Definition same_objects (o o' : Output) : Prop := same o o' /\ objects o' = objects o.
#[export] Instance same_objects_preorder : PreOrder same_objects.
Proof. split; [by split|]. intros a b c [] []. split; [by etrans|congruence]. Qed.

Lemma size_of_same o o' p : same o o' -> ordered o [] (sections (slist o)) -> p ∈ sections (slist o) ->
  size_of o' p = size_of o p.
Proof.
  intros [Hf Ho _ _] Hord (l1&l2&E)%list_elem_of_split. rewrite E in Hord.
  apply (size_of_local o o' l1 p l2 Hf Hord). intros q _. congruence.
Qed.
Lemma laid_same o o' l off : same o o' -> ordered o [] (sections (slist o)) -> Forall (fun p => p ∈ sections (slist o)) l ->
  laid o l off -> laid o' l off.
Proof.
  intros Hs Hord Hl. revert off. induction Hl as [|p l Hp Hl IH]; intros off; [done|]. intros (s&n&Es&Eo&En&H).
  destruct (frame_lookup _ _ _ _ (sa_frame _ _ Hs) Es) as (s'&Es'&_). exists s', n. split; [done|]. split.
  - pose proof (f_equal (fun m => m !! p) (sa_offsets _ _ Hs)) as E. unfold offsets in E. cbn in E.
    rewrite !lookup_fmap, Es, Es' in E. injection E as ->. done.
  - split; [by rewrite (size_of_same o o')|by apply IH].
Qed.
Lemma ordered_same o o' : same o o' -> ordered o [] (sections (slist o)) -> ordered o' [] (sections (slist o')).
Proof. intros [Hf _ _ _] Ho. rewrite (fr_sections _ _ Hf). by eapply ordered_frame. Qed.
****
WHAT THIS TASK INVOLVES |
Filter the entries down to the lines that hold "congruence". Copy those lines.

PROBLEM SOLUTION |
Proof. split; [by split|]. intros a b c [] []. split; [by etrans|congruence]. Qed.
  apply (size_of_local o o' l1 p l2 Hf Hord). intros q _. congruence.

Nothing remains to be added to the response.